(Saved data entries)
____
(** * Reconciliation modules for PowerMax and Unity arrays

    A shallow embedding of the Ansible modules
    [dellemc_powermax_hostgroup], [dellemc_powermax_maskingview],
    [dellemc_unity_consistencygroup] and [dellemc_unity_volume].

    Every module is a Python class whose methods talk to the array through a
    vendor SDK and leave through [module.exit_json] or [module.fail_json].
    The embedding keeps that shape: a method is a computation in the monad
    [M], an SDK call is the single primitive [call], and a run yields an
    [outcome], the final state of the array and the trace of SDK calls. *)

From stdpp Require Import gmap strings list sets.
From Stdlib Require Import ZArith Ascii.

Open Scope string_scope.
Open Scope list_scope.

#[global] Set Warnings "-clear-no-such-hyp".

(** ** Python values and exceptions *)

(** The scalar values a YAML document can put in a [dict] option. *)
Inductive pyval : Type :=
| PyNone
| PyBool (b : bool)
| PyInt (n : Z)
| PyStr (s : string).

#[global] Instance pyval_eq_dec : EqDecision pyval.
Proof. solve_decision. Defined.

(** [v is True], [v is False] and [v in [s1, ..., sn]] for string literals. *)
Definition is_True (v : pyval) : bool :=
  match v with PyBool true => true | _ => false end.

Definition is_False (v : pyval) : bool :=
  match v with PyBool false => true | _ => false end.

Definition in_strs (v : pyval) (l : list string) : bool :=
  match v with PyStr s => bool_decide (s ∈ l) | _ => false end.

(** Truthiness of an optional string: [None] and [''] are falsy. *)
Definition truthy_str (o : option string) : bool :=
  match o with Some s => negb (bool_decide (s = "")) | None => false end.

(** Truthiness of an optional list or dict: [None] and the empty one are falsy. *)
Definition truthy_list {A} (o : option (list A)) : bool :=
  match o with Some (_ :: _) => true | _ => false end.

(** Exceptions raised by the SDKs. [PyException] stands for any other
    subclass of [Exception], including the [TypeError] and [KeyError] the
    interpreter raises itself. *)
Inductive exn : Type :=
| HttpError (http_status : Z)
| UnityResourceNotFoundError
| PyException (what : string).

(** A message built with [str.format]: the template and its arguments. *)
Inductive fmt_arg : Type :=
| AStr (s : string)
| AOpt (s : option string)
| AList (l : list string)
| AExn (e : exn).

Record message : Type := Msg { template : string; fmt_args : list fmt_arg }.

(** ** The run monad *)

(** How a computation ends: it returns, it raises an [Exception], or the
    process leaves through [exit_json] or [fail_json]. Both of these raise
    [SystemExit], which no [except Exception] clause catches. *)
Inductive outcome (J A : Type) : Type :=
| Ret (a : A)
| Raise (e : exn)
| ExitJson (r : J)
| FailJson (m : message).

Arguments Ret {J A} a.
Arguments Raise {J A} e.
Arguments ExitJson {J A} r.
Arguments FailJson {J A} m.

(** One SDK call of the trace: the operation and whether it returned
    ([true]) or raised ([false]). *)
Record event (Op : Type → Type) : Type :=
  Event { ev_ret : Type; ev_op : Op ev_ret; ev_ok : bool }.

Arguments Event {Op ev_ret} ev_op ev_ok.
Arguments ev_ret {Op} e.
Arguments ev_op {Op} e.
Arguments ev_ok {Op} e.

(** The array behind the SDK: a state [W] and the effect of every
    operation on it. *)
Class SDK (Op : Type → Type) (W : Type) : Type :=
  exec : ∀ R, Op R → W → (exn + R) * W.

Arguments exec {Op W SDK R} op w.

Definition M (Op : Type → Type) (W J A : Type) : Type :=
  W → list (event Op) → outcome J A * W * list (event Op).

Section Monad.
Context {Op : Type → Type} {W J : Type} `{!SDK Op W}.

Definition ret {A} (a : A) : M Op W J A := λ w t, (Ret a, w, t).

Definition bind {A B} (c : M Op W J A) (k : A → M Op W J B) : M Op W J B :=
  λ w t,
    match c w t with
    | (Ret a, w', t') => k a w' t'
    | (Raise e, w', t') => (Raise e, w', t')
    | (ExitJson r, w', t') => (ExitJson r, w', t')
    | (FailJson m, w', t') => (FailJson m, w', t')
    end.

Definition raise {A} (e : exn) : M Op W J A := λ w t, (Raise e, w, t).

Definition exit_json {A} (r : J) : M Op W J A := λ w t, (ExitJson r, w, t).

Definition fail_json {A} (m : message) : M Op W J A := λ w t, (FailJson m, w, t).

(** An SDK call: the array answers, the call is appended to the trace. *)
Definition call {R} (op : Op R) : M Op W J R :=
  λ w t,
    match exec op w with
    | (inr r, w') => (Ret r, w', t ++ [Event op true])
    | (inl e, w') => (Raise e, w', t ++ [Event op false])
    end.

(** [try: body except Exception as e: handler e]. *)
Definition try_except {A} (body : M Op W J A) (handler : exn → M Op W J A)
  : M Op W J A :=
  λ w t,
    match body w t with
    | (Raise e, w', t') => handler e w' t'
    | r => r
    end.

End Monad.

Notation "'let!' x ':=' c 'in' k" := (bind c (λ x, k))
  (at level 10, x name, c at level 100, k at level 200, only parsing).

Section Loops.
Context {Op : Type → Type} {W J : Type} `{!SDK Op W}.

(** [for x in l: body x]. *)
Fixpoint for_each {A} (l : list A) (body : A → M Op W J unit) : M Op W J unit :=
  match l with
  | [] => ret ()
  | x :: l' => let! _ := body x in for_each l' body
  end.

(** A loop that threads an accumulator. *)
Fixpoint for_fold {A S} (l : list A) (body : S → A → M Op W J S) (s : S)
  : M Op W J S :=
  match l with
  | [] => ret s
  | x :: l' => let! s' := body s x in for_fold l' body s'
  end.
____
TRY IT: In the entries above, find each line with the word "raises" and return it.

WRITTEN SOLUTION:
    interpreter raises itself. *)
(** How a computation ends: it returns, it raises an [Exception], or the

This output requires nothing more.